● WHAT THE TASK ASKS:
Among the lines below, list those containing the string "names".
_ _ _ _
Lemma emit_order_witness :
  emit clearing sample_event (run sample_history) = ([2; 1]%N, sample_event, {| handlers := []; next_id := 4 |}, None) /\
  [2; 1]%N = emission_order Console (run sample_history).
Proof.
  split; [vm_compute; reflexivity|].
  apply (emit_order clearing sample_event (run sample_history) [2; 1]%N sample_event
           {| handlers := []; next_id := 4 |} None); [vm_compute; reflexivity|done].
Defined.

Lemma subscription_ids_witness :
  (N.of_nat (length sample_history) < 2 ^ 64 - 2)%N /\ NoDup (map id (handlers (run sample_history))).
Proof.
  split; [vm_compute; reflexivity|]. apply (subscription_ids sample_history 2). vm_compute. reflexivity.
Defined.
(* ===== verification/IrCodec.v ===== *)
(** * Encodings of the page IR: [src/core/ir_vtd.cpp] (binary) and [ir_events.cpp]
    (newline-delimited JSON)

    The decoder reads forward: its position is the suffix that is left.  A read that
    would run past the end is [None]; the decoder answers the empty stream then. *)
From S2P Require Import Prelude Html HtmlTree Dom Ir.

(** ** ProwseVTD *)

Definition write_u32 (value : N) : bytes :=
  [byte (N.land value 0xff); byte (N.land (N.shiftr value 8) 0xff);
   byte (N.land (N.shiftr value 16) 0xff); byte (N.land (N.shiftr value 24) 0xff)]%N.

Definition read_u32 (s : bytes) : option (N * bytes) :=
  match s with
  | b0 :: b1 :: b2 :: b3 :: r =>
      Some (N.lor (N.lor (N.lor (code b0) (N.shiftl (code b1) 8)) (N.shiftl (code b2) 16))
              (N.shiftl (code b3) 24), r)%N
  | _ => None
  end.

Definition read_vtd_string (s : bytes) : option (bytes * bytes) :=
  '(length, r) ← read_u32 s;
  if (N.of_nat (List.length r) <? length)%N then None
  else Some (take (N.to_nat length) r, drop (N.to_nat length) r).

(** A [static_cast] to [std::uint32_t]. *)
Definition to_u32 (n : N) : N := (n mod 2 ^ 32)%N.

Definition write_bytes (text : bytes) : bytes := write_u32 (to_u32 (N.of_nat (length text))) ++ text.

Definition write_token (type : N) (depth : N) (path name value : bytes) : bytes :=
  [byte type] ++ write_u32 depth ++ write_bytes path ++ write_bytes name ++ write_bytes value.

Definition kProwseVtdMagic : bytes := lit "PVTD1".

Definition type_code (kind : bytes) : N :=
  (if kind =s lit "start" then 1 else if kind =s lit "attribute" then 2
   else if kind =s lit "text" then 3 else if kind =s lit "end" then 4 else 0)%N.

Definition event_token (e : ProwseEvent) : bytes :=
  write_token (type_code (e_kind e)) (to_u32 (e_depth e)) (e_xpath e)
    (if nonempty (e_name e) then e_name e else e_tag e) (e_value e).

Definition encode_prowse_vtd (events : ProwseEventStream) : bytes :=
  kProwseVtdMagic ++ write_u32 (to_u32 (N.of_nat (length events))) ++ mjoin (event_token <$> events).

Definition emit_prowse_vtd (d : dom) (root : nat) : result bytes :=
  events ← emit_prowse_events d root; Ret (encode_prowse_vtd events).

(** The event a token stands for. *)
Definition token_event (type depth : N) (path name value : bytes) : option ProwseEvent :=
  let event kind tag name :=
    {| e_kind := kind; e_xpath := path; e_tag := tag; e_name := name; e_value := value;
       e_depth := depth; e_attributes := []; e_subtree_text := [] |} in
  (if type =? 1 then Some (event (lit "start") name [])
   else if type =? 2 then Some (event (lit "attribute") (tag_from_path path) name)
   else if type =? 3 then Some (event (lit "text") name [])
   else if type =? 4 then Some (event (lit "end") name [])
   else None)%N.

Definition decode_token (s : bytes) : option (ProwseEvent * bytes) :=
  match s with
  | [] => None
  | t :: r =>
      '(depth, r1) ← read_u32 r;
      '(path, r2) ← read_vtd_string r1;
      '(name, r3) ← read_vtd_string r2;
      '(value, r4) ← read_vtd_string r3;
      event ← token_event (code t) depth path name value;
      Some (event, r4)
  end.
_ _ _ _
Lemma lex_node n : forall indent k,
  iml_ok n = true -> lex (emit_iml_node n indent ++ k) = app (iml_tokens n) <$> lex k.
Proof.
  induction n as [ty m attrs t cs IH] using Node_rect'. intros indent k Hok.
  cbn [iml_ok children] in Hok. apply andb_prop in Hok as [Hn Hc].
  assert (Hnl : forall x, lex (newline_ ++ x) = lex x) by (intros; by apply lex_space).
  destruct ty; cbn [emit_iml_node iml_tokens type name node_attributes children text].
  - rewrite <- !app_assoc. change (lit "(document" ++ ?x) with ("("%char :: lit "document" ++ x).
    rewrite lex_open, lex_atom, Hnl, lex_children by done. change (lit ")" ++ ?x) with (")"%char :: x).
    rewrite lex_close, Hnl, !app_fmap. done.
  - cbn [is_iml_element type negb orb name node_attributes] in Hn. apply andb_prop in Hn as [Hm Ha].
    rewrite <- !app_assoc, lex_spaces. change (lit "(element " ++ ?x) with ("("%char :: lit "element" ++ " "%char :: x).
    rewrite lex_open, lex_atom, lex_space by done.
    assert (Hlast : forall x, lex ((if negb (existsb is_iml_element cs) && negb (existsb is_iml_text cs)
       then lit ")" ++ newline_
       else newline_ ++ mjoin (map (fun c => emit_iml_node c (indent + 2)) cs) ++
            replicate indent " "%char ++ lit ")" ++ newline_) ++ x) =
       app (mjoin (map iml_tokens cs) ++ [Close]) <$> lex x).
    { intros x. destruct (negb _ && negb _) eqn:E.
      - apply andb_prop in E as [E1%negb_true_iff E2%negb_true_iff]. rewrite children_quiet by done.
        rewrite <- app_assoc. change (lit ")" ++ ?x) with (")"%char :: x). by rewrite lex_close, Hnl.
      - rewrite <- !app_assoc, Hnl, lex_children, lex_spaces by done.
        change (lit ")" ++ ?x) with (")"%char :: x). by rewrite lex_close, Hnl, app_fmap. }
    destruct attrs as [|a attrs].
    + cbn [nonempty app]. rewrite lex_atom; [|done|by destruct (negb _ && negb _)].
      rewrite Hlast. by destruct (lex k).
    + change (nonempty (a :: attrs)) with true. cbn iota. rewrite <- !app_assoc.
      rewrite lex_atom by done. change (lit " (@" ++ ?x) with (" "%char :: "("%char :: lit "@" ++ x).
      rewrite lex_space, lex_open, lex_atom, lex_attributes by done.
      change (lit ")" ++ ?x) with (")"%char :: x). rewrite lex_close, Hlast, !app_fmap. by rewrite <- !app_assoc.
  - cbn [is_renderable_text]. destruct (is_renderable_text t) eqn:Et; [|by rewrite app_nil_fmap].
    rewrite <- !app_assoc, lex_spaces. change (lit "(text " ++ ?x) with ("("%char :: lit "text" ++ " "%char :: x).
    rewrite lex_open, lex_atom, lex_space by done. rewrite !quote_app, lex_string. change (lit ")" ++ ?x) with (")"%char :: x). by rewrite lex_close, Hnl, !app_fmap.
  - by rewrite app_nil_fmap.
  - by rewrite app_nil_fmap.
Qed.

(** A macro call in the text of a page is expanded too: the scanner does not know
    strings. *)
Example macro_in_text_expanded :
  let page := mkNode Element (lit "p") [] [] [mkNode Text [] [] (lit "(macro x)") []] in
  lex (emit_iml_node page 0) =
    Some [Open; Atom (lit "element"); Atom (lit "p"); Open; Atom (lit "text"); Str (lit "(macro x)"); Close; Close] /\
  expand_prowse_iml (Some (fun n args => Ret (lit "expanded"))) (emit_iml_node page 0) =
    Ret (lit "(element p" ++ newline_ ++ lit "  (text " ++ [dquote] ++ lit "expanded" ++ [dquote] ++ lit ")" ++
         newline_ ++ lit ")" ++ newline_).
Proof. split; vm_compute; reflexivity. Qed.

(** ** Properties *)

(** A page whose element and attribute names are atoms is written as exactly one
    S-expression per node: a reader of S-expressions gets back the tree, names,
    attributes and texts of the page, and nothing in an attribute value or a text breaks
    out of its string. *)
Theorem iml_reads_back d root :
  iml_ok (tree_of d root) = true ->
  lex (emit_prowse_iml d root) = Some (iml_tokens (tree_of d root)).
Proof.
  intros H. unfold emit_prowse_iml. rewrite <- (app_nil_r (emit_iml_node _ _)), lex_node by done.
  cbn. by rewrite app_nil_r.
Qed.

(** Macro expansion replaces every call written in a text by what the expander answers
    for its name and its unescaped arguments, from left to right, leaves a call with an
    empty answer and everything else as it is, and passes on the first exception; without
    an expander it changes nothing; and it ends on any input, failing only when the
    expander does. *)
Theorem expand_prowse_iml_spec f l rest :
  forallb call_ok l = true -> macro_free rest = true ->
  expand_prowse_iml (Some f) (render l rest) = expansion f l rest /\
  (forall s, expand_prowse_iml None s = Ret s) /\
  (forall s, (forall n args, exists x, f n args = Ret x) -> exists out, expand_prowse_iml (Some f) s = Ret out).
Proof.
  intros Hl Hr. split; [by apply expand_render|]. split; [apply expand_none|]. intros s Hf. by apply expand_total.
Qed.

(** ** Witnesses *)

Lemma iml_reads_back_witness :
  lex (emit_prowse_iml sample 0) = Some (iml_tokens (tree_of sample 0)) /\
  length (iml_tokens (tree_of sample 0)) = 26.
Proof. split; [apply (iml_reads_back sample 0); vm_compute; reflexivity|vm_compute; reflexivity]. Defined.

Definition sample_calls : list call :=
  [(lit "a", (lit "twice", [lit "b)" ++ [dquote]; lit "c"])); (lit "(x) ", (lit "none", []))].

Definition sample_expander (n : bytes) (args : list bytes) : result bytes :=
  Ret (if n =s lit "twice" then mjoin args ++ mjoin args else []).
_ _ _ _
● TASK RESPONSE:
(** A page whose element and attribute names are atoms is written as exactly one
    S-expression per node: a reader of S-expressions gets back the tree, names,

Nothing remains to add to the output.